:: What is needed ::
Return the run of lines below that opens with the line containing "<- <-])]; eauto." and closes with the line containing "mailbox; starting, stopping, and", keeping each one exact.
==*==
Section Ops.
Context {W : Type} `{AlgoNode W} (unicode_alphanumeric : Z -> bool) (from_anyhow : string -> BingleError).

(** [map_err(BingleError::from_anyhow)]. *)
Definition lift {A} (m : CM W A) : ST (chain W) (result A BingleError) := fun s =>
  let '(s, r) := m s in (s, map_err from_anyhow r).

Definition chain_is_opted_in_app (A : AlgoBingle) (app : Z) : CM W bool :=
  me ← own_address A;
  kvs ← asks (local_state_for_account app me);
  mret (bool_decide (is_Some kvs)).

Definition chain_is_opted_in_asset (A : AlgoBingle) (asset : Z) : CM W bool :=
  me ← own_address A; asks (is_account_opted_in_to_asset me asset).

Definition chain_registration_ops (A : AlgoBingle) (app asset : Z) : RegistrationOps (chain W) :=
  MkRegistrationOps
    (lift (own_address A))
    (fun handle => lift (handle_lookup unicode_alphanumeric A handle))
    (lift (chain_is_opted_in_app A app))
    (lift (chain_is_opted_in_asset A asset))
    (lift (me ← own_address A; _ ← submits me (OptInApp app); mret tt))
    (lift (me ← own_address A; _ ← submits me (OptInAsset asset); mret tt))
    (lift (get_bingle_price app))
    (fun price => lift (_ ← buy_bingle A app asset price; mret tt))
    (fun handle => lift (_ ← register unicode_alphanumeric A app asset handle 1; mret tt)).

(** ** What is paid *)

Definition is_group (r : request) : bool := match r with Group _ _ => true | _ => false end.

Definition buy_group (app asset price : Z) (addr : string) : request :=
  Group [Payment addr price; GroupCall app "buy_bingle()void" []] asset.

(** Since the log [l] only the account [me] signed, and the groups given were [g]. *)
Definition paid (me : string) (l : list (string * request * bool)) (g : list (string * request * bool)) (s : chain W) : Prop :=
  exists new, sent s = l ++ new /\ List.filter (fun e => is_group e.1.2) new = g /\ Forall (fun e => e.1.1 = me) new.

Lemma paid_more me l g s s' new :
  paid me l g s -> sent s' = sent s ++ new -> Forall (fun e => e.1.1 = me) new ->
  paid me l (g ++ List.filter (fun e => is_group e.1.2) new) s'.
Proof using.
  intros (old & Hs & <- & Hf) E Hn. exists (old ++ new). rewrite E, Hs, <- app_assoc, List.filter_app, Forall_app. done.
Qed.

Lemma lift_inv {A} (m : CM W A) s : exists s' r, m s = (s', r) /\ lift m s = (s', map_err from_anyhow r).
Proof using. unfold lift. destruct (m s) as [s' r]. eauto. Qed.

Lemma lift_quiet {A} (m : CM W A) me l g : quiet m -> triple (paid me l g) (lift m) (fun _ => paid me l g).
Proof using.
  intros Hq s Hs. destruct (lift_inv m s) as (s' & r & E & ->). cbn. destruct Hs as (new & Hs & ? & ?).
  exists new. by rewrite (Hq _ _ _ E).
Qed.

(** Opting in pays nothing. *)
Lemma opt_in_pays A me l g r :
  address A = Some me -> is_group r = false ->
  triple (paid me l g) (lift (me ← own_address A; _ ← submits me r; mret tt)) (fun _ => paid me l g).
Proof using.
  intros Ha Hr s Hs. destruct (lift_inv (me ← own_address A; _ ← submits me r; mret tt) s) as (s' & x & E & ->). cbn.
  unfold own_address in E. rewrite Ha in E.
  assert (exists b, sent s' = sent s ++ [(me, r, b)]) as [b Hb].
  { apply cm_bind_inv in E as [(? & ? & _)|(? & ? & [= <- <-] & E)]; [done|].
    apply cm_bind_inv in E as [(? & E & _)|(? & ? & E & [= <- _])];
      (unfold submits in E; destruct (submit me r (world s)); injection E as <- _; cbn; eauto). }
  pose proof (paid_more _ _ _ _ _ _ Hs Hb ltac:(by constructor)) as Hp. cbn in Hp. rewrite Hr in Hp.
  by rewrite app_nil_r in Hp.
Qed.

Lemma opts_no_group (opts : list (string * request * bool)) :
  Forall (fun e => is_opt_in e.1.2 = true) opts -> List.filter (fun e => is_group e.1.2) opts = [].
Proof using.
  induction 1 as [|[[w r] b] opts Hr _ IH]; cbn in *; [done|]. destruct r; cbn in *; done.
Qed.

Lemma buy_pays A me l g app asset price :
  address A = Some me ->
  triple (paid me l g) (lift (_ ← buy_bingle A app asset price; mret tt)) (fun r s =>
    (is_ok r = false /\ paid me l g s) \/ exists addr, paid me l (g ++ [(me, buy_group app asset price addr, is_ok r)]) s).
Proof using.
  intros Ha s Hs. destruct (lift_inv (_ ← buy_bingle A app asset price; mret tt) s) as (s' & x & E & ->). cbn.
  assert (exists opts fee, sent s' = sent s ++ opts ++ fee /\ Forall (fun e => e.1.1 = me /\ is_opt_in e.1.2 = true) opts /\
    (is_ok x = false /\ fee = [] \/ exists addr, fee = [(me, buy_group app asset price addr, is_ok x)]))
    as (opts & fee & Hb & Hf & Hx).
  { unfold buy_bingle, positive in E.
    assert (forall (k : CM W string) (x : result unit string), (_ ← k; mret tt) s = (s', x) ->
      exists y, k s = (s', y) /\ is_ok y = is_ok x) as Hret.
    { intros k z [(e & Ek & ->)|(a & s1 & Ek & [= <- <-])]%cm_bind_inv; eauto. }
    apply Hret in E as (y & E & <-).
    do 2 (apply cm_bind_inv in E as [(? & ->%ensure_err & ->)|(? & ? & [-> _]%ensure_ok & E)];
      [exists [], []; rewrite app_nil_r; by auto|]).
    apply cm_bind_inv in E as [(? & Eo & ->)|(? & s1 & Eo & E)];
      destruct (honest_opt_in A me (fun w r => w = me /\ is_opt_in r = true) asset Ha ltac:(done) _ _ _ Eo)
        as (opts & Hs1 & Hf & _); [exists opts, []; rewrite app_nil_r; by auto|].
    apply cm_bind_inv in E as [(? & Ea%quiet_asks & ->)|(addr & s2 & Ea%quiet_asks & E)];
      [exists opts, []; rewrite app_nil_r, Ea; by auto|].
    unfold own_address in E. rewrite Ha in E. apply cm_bind_inv in E as [(? & ? & _)|(? & ? & [= <- <-] & E)]; [done|].
    unfold submits in E. destruct (submit me _ (world s2)) as [w z]. injection E as <- <-.
    exists opts, [(me, buy_group app asset price addr, is_ok z)]. cbn. rewrite Ea, Hs1, <- app_assoc. eauto. }
  assert (Forall (fun e : string * request * bool => e.1.1 = me) opts) as Hm by (eapply Forall_impl; [exact Hf|]; by intros ? []).
  assert (List.filter (fun e => is_group e.1.2) opts = []) as Hg by (apply opts_no_group; eapply Forall_impl; [exact Hf|]; by intros ? []).
  destruct Hx as [[Hx ->]|(addr & ->)].
  - left. split; [by destruct x|]. rewrite app_nil_r in Hb. pose proof (paid_more _ _ _ _ _ _ Hs Hb Hm) as Hp.
    by rewrite Hg, app_nil_r in Hp.
  - right. exists addr. assert (is_ok (map_err from_anyhow x) = is_ok x) as -> by (by destruct x).
    pose proof (paid_more _ _ _ _ _ _ Hs Hb ltac:(apply Forall_app; split; [done|by constructor])) as Hp.
    by rewrite List.filter_app, Hg in Hp.
Qed.

(** The lookup of a state failed, or named another owner. *)
Definition bad_lookup (A : AlgoBingle) (me handle : string) : Prop :=
  exists s s' x, handle_lookup unicode_alphanumeric A handle s = (s', x) /\
    match x with Ok (Some w) => w <> me | Ok None => False | Err _ => True end.

Lemma register_pays A me l g app asset handle :
  address A = Some me ->
  triple (paid me l g) (lift (_ ← register unicode_alphanumeric A app asset handle 1; mret tt)) (fun r s =>
    (is_ok r = false /\ paid me l g s) \/
    exists addr taken, paid me l (g ++ [(me, fee_group app asset 1 handle addr, taken)]) s /\
      (is_ok r = true -> taken = true) /\ (taken = true -> is_ok r = false -> bad_lookup A me handle)).
Proof using.
  intros Ha s Hs. destruct (lift_inv (_ ← register unicode_alphanumeric A app asset handle 1; mret tt) s) as (s' & x & E & ->). cbn.
  assert (exists y, register unicode_alphanumeric A app asset handle 1 s = (s', y) /\ is_ok y = is_ok x) as (y & Ey & Hyx).
  { apply cm_bind_inv in E as [(e & Ek & ->)|(a & s1 & Ek & [= <- <-])]; eauto. }
  assert (is_ok (map_err from_anyhow x) = is_ok y) as -> by (rewrite Hyx; by destruct x).
  destruct (register_sends _ _ _ _ _ _ _ _ _ _ Ha Ey) as (opts & fee & Hb & Hf & _ & Hfee & Hr).
  assert (Forall (fun e : string * request * bool => e.1.1 = me) opts) as Hm by (eapply Forall_impl; [exact Hf|]; by intros ? []).
  assert (List.filter (fun e => is_group e.1.2) opts = []) as Hg by (apply opts_no_group; eapply Forall_impl; [exact Hf|]; by intros ? []).
  destruct Hfee as [->|(_ & addr & taken & ->)].
  - left. split; [destruct y; [by destruct Hr|done]|]. rewrite app_nil_r in Hb.
    pose proof (paid_more _ _ _ _ _ _ Hs Hb Hm) as Hp. by rewrite Hg, app_nil_r in Hp.
  - right. exists addr, taken. split.
    + pose proof (paid_more _ _ _ _ _ _ Hs Hb ltac:(apply Forall_app; split; [done|by constructor])) as Hp.
      by rewrite List.filter_app, Hg in Hp.
    + split.
      * intros Hy. destruct y; [|done]. by destruct Hr as [? [= _ ->]].
      * intros -> Hy. destruct y; [done|]. apply Hr. eauto.
Qed.

(** The purchase, then the fee; the purchase alone; nothing. *)
Definition payments (A : AlgoBingle) (me : string) (app asset : Z) (handle : string) (ok : bool)
    (g : list (string * request * bool)) : Prop :=
  (ok = false /\ g = []) \/
  (ok = false /\ exists p addr taken, g = [(me, buy_group app asset p addr, taken)]) \/
  exists p addr1 addr2 taken,
    g = [(me, buy_group app asset p addr1, true); (me, fee_group app asset 1 handle addr2, taken)] /\
    (ok = true -> taken = true) /\ (taken = true -> ok = false -> bad_lookup A me handle).
(* ===== verification/Jsi.v ===== *)
(** * The interface to the mobile application: the instance

    Models [src/bingle_jsi/src/api/bingle_jsi_api_impl.rs]: the instance an application
    holds, made by [init]; its operations, over the local client of [Account] and
    [LocalStore]; what happens to a message that arrives live; the threads that check the
    mailbox; starting, stopping, and going to the foreground and the background.

    The state [Jsi] is the instance with everything its threads share.  The callbacks of
    the application are flags, and [told] records what they were called with.  A thread
    that checks the mailbox is a program counter over its flags, which lie in a store,
    since the instance and the thread share them; [act] is one step of the application, of
    the network or of a thread.  The sender of pending messages is the one of
    [SenderThreads], here the events it was sent; the older loop is in [JsiLoop]. *)
From S2P Require Import Prelude NetAddr Api LocalTypes SendRetry Mailbox Envelope Account LocalStore RegistrationGroup JsiTypes.
Import Account LocalTypes.

Local Open Scope Z_scope.

(** ** What the instance asks of the node and the system *)

(** The options of the engine that the instance itself reads or sets. *)
Record StartOptions : Type := MkStartOptions {
  so_handle : string;
  so_passphrase : option string;
  so_app_id : option Z;
  so_asset_id : option Z;
  so_dangerous_debug : bool
}.

Definition for_account (handle : option string) (kp : option Keypair) (o : StartOptions) : StartOptions :=
  MkStartOptions (default (so_handle o) handle)
    (match kp with Some k => Some (passphrase k) | None => so_passphrase o end)
    (so_app_id o) (so_asset_id o) (so_dangerous_debug o).

Class NodeApi (W : Type) := {
  write_state : string -> SavedState -> W -> W * result unit BingleError;
  read_state : string -> W -> W * result SavedState BingleError;
  file_exists : string -> W -> W * bool;
  api_get_handle : W -> W * option string;
  engine_start : StartOptions -> W -> W * result unit BingleError;
  engine_stop : W -> W;
  engine_on_foreground : W -> W;
  engine_on_background : W -> W;
  resolve_host : InetSocketAddress -> option SocketAddr;
  api_handle_lookup : string -> W -> W * result (option string) BingleError;
  api_handle_lookup_partial : string -> W -> W * result (option (string * string)) BingleError;
  api_handle_lookup_matches : string -> nat -> W -> W * result (list (string * string * bool)) BingleError;
  api_send_to_id : string -> json -> W -> W * result bool BingleError;
  api_send_to_handle : string -> json -> W -> W * result bool BingleError;
  api_send_to_network : NetworkEndpoint -> string -> json -> W -> W * result bool BingleError;
  api_request_id : string -> json -> W -> W * result json BingleError;
  api_request_handle : string -> json -> W -> W * result json BingleError;
  api_request_network : NetworkEndpoint -> string -> json -> W -> W * result json BingleError
}.

(** ** The state *)

Inductive HostEvent : Type :=
| OnMessage (source : json + Message) (sender handle : string) (m : BingleMessage)
| OnMailboxChecked (read : Z)
| OnListening (listening : bool) (nat : string)
| OnRequestRegistration.

Record Host : Type := MkHost {
  message_callback : bool;
  mailbox_check_callback : bool;
  listening_callback : bool;
  push_registration_callback : bool;
  told : list HostEvent
}.

(** The flags of a thread that checks the mailbox. *)
Record MailboxPollerControl : Type := MkControl { stop : bool; wake : bool }.

Inductive poller_pc : Type :=
| Looping
| Napping (slept total : Z)
| Exited.

Record Poller : Type := MkPoller { control : nat; failures : Z; pc : poller_pc }.

(** What the instance tells the sender of pending messages. *)
Inductive SenderEvent : Type := PeerSeen (peer : string) | WakeSender.

(** Work the instance gives a thread of its own. *)
Inductive Task : Type := TaskForeground | TaskBackground | TaskFlush.

Record Settings : Type := MkSettings {
  local_file : option string;
  mailbox_poll_interval : Z;
  mailbox_retry_initial : Z;
  send_pending_messages : bool;
  opts : StartOptions
}.

Record Jsi (W : Type) : Type := MkJsi {
  settings : Settings;
  local_api : option LocalState;
  world : W;
  host : Host;
  queue : list json;
  nat_type : string;
  listening : bool;
  started : bool;
  controls : list MailboxPollerControl;
  mailbox_poller : option nat;
  pollers : list Poller;
  pending_sender : option (list SenderEvent);
  processing_thread : bool;
  loops : nat;
  tasks : list Task
}.
Arguments MkJsi {W}. Arguments settings {W}. Arguments local_api {W}. Arguments world {W}.
Arguments host {W}. Arguments queue {W}. Arguments nat_type {W}. Arguments listening {W}.
Arguments started {W}. Arguments controls {W}. Arguments mailbox_poller {W}. Arguments pollers {W}.
Arguments pending_sender {W}. Arguments processing_thread {W}. Arguments loops {W}. Arguments tasks {W}.

Section Setters.
Context {W : Type}.
Implicit Types j : Jsi W.

Definition set_local (l : option LocalState) (w : W) j : Jsi W :=
  MkJsi (settings j) l w (host j) (queue j) (nat_type j) (listening j) (started j) (controls j)
    (mailbox_poller j) (pollers j) (pending_sender j) (processing_thread j) (loops j) (tasks j).
Definition set_host (h : Host) j : Jsi W :=
  MkJsi (settings j) (local_api j) (world j) h (queue j) (nat_type j) (listening j) (started j)
    (controls j) (mailbox_poller j) (pollers j) (pending_sender j) (processing_thread j) (loops j) (tasks j).
Definition push_queue (m : json) j : Jsi W :=
  MkJsi (settings j) (local_api j) (world j) (host j) (queue j ++ [m]) (nat_type j) (listening j)
    (started j) (controls j) (mailbox_poller j) (pollers j) (pending_sender j) (processing_thread j)
    (loops j) (tasks j).
Definition set_listening (nat : string) (l : bool) j : Jsi W :=
  MkJsi (settings j) (local_api j) (world j) (host j) (queue j) nat l (started j) (controls j)
    (mailbox_poller j) (pollers j) (pending_sender j) (processing_thread j) (loops j) (tasks j).
Definition set_started (b : bool) j : Jsi W :=
  MkJsi (settings j) (local_api j) (world j) (host j) (queue j) (nat_type j) (listening j) b (controls j)
    (mailbox_poller j) (pollers j) (pending_sender j) (processing_thread j) (loops j) (tasks j).
Definition set_pollers (c : list MailboxPollerControl) (m : option nat) (p : list Poller) j : Jsi W :=
  MkJsi (settings j) (local_api j) (world j) (host j) (queue j) (nat_type j) (listening j) (started j) c m p
    (pending_sender j) (processing_thread j) (loops j) (tasks j).
Definition set_sender (s : option (list SenderEvent)) j : Jsi W :=
  MkJsi (settings j) (local_api j) (world j) (host j) (queue j) (nat_type j) (listening j) (started j)
    (controls j) (mailbox_poller j) (pollers j) s (processing_thread j) (loops j) (tasks j).
Definition set_loops (joinable : bool) (n : nat) j : Jsi W :=
  MkJsi (settings j) (local_api j) (world j) (host j) (queue j) (nat_type j) (listening j) (started j)
    (controls j) (mailbox_poller j) (pollers j) (pending_sender j) joinable n (tasks j).
Definition set_tasks (t : list Task) j : Jsi W :=
  MkJsi (settings j) (local_api j) (world j) (host j) (queue j) (nat_type j) (listening j) (started j)
    (controls j) (mailbox_poller j) (pollers j) (pending_sender j) (processing_thread j) (loops j) t.

Definition tell (registered : Host -> bool) (e : HostEvent) j : Jsi W :=
  if registered (host j) then
    set_host (MkHost (message_callback (host j)) (mailbox_check_callback (host j))
                (listening_callback (host j)) (push_registration_callback (host j)) (told (host j) ++ [e])) j
  else j.
End Setters.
==*==
:: Result of this task ::
  { apply cm_bind_inv in E as [(e & Ek & ->)|(a & s1 & Ek & [= <- <-])]; eauto. }
  assert (is_ok (map_err from_anyhow x) = is_ok y) as -> by (rewrite Hyx; by destruct x).
  destruct (register_sends _ _ _ _ _ _ _ _ _ _ Ha Ey) as (opts & fee & Hb & Hf & _ & Hfee & Hr).
  assert (Forall (fun e : string * request * bool => e.1.1 = me) opts) as Hm by (eapply Forall_impl; [exact Hf|]; by intros ? []).
  assert (List.filter (fun e => is_group e.1.2) opts = []) as Hg by (apply opts_no_group; eapply Forall_impl; [exact Hf|]; by intros ? []).
  destruct Hfee as [->|(_ & addr & taken & ->)].
  - left. split; [destruct y; [by destruct Hr|done]|]. rewrite app_nil_r in Hb.
    pose proof (paid_more _ _ _ _ _ _ Hs Hb Hm) as Hp. by rewrite Hg, app_nil_r in Hp.
  - right. exists addr, taken. split.
    + pose proof (paid_more _ _ _ _ _ _ Hs Hb ltac:(apply Forall_app; split; [done|by constructor])) as Hp.
      by rewrite List.filter_app, Hg in Hp.
    + split.
      * intros Hy. destruct y; [|done]. by destruct Hr as [? [= _ ->]].
      * intros -> Hy. destruct y; [done|]. apply Hr. eauto.
Qed.

(** The purchase, then the fee; the purchase alone; nothing. *)
Definition payments (A : AlgoBingle) (me : string) (app asset : Z) (handle : string) (ok : bool)
    (g : list (string * request * bool)) : Prop :=
  (ok = false /\ g = []) \/
  (ok = false /\ exists p addr taken, g = [(me, buy_group app asset p addr, taken)]) \/
  exists p addr1 addr2 taken,
    g = [(me, buy_group app asset p addr1, true); (me, fee_group app asset 1 handle addr2, taken)] /\
    (ok = true -> taken = true) /\ (taken = true -> ok = false -> bad_lookup A me handle).
(* ===== verification/Jsi.v ===== *)
(** * The interface to the mobile application: the instance

    Models [src/bingle_jsi/src/api/bingle_jsi_api_impl.rs]: the instance an application
    holds, made by [init]; its operations, over the local client of [Account] and
    [LocalStore]; what happens to a message that arrives live; the threads that check the
    mailbox; starting, stopping, and going to the foreground and the background.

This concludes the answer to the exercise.